=== Data to examine ===

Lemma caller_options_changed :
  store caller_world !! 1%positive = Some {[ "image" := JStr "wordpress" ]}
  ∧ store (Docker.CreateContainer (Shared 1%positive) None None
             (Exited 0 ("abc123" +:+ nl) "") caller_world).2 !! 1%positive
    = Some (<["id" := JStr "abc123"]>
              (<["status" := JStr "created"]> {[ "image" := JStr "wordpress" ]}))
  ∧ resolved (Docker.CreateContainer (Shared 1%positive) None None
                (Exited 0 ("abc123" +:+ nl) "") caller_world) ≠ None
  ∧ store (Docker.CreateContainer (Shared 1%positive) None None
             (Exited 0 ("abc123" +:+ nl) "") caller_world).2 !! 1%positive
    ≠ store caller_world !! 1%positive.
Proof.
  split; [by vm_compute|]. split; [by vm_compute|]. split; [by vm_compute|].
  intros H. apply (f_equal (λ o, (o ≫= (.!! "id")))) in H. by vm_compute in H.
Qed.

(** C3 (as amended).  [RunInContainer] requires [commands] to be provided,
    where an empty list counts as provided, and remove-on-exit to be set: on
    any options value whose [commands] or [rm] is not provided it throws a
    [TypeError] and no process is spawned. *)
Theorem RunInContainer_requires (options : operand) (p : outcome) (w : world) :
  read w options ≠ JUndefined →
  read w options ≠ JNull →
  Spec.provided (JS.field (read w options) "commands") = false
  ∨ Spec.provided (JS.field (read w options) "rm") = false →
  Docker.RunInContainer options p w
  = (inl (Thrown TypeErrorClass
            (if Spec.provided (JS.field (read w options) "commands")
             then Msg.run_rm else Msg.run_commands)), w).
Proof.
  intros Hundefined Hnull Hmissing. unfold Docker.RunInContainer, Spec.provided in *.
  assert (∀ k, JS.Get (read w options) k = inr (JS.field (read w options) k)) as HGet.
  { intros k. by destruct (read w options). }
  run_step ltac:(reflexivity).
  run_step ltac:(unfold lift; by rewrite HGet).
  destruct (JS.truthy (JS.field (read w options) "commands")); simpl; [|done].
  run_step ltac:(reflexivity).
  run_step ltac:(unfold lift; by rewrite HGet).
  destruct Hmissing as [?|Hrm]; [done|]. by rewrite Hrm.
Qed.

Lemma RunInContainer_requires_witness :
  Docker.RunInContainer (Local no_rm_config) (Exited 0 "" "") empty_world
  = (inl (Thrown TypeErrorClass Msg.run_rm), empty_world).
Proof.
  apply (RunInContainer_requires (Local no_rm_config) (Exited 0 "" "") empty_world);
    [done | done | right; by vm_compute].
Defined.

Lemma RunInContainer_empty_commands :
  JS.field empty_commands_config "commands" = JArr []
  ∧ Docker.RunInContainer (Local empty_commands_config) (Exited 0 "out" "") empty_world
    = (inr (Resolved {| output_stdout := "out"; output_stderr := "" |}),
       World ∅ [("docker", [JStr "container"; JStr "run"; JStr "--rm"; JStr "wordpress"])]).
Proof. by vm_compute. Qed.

===
=== Data to examine ===

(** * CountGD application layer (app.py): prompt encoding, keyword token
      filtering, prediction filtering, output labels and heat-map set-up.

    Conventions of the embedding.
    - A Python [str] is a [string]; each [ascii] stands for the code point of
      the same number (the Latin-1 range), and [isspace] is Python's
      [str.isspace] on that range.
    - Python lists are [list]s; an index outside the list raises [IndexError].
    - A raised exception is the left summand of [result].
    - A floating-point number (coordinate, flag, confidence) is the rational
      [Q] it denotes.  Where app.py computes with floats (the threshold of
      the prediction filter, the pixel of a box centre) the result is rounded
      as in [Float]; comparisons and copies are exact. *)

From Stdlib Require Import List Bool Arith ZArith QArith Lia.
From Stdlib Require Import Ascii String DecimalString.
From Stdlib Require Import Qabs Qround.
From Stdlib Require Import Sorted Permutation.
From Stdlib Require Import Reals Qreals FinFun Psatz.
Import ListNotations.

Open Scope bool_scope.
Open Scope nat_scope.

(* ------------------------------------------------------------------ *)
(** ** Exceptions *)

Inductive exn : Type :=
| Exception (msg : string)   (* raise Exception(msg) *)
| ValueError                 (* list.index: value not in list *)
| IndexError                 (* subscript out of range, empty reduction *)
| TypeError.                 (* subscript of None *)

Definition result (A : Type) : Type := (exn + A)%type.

===
=== Data to examine ===

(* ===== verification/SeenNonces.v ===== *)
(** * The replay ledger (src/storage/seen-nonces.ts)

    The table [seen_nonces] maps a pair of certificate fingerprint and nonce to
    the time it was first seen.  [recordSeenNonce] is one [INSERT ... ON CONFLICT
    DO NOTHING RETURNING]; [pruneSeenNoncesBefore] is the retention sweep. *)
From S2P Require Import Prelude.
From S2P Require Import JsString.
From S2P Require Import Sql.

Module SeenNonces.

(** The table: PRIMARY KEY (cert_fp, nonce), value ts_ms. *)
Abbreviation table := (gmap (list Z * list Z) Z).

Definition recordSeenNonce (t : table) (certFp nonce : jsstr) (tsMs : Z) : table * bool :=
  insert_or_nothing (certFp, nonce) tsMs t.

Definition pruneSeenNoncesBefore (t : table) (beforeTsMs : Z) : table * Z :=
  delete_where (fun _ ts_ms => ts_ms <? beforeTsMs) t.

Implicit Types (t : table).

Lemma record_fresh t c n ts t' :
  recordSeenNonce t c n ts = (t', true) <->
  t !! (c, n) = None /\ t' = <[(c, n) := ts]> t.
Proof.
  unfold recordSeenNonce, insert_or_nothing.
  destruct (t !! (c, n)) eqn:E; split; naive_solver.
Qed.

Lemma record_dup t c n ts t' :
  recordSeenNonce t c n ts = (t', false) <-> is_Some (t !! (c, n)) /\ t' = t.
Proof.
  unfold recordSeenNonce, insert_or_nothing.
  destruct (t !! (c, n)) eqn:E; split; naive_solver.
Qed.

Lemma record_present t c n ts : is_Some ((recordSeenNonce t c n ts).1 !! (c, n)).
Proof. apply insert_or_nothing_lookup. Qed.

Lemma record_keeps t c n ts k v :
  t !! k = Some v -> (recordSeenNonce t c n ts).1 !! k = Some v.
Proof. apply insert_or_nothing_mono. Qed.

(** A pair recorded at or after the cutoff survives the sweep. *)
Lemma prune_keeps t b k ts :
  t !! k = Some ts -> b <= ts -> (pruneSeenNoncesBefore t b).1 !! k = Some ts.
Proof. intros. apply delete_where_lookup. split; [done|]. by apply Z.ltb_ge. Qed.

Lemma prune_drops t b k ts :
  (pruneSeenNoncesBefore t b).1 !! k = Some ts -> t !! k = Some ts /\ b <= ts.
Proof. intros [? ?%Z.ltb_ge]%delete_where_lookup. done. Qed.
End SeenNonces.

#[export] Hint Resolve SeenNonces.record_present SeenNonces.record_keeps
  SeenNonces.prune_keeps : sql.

===

_Exercise objective:_ From the records above, reproduce exactly the lines from the one with "Import ListNotations." to the one with "not in list *)", both included, and no others.

_Response box:_
Import ListNotations.

Open Scope bool_scope.
Open Scope nat_scope.

(* ------------------------------------------------------------------ *)
(** ** Exceptions *)

Inductive exn : Type :=
| Exception (msg : string)   (* raise Exception(msg) *)
| ValueError                 (* list.index: value not in list *)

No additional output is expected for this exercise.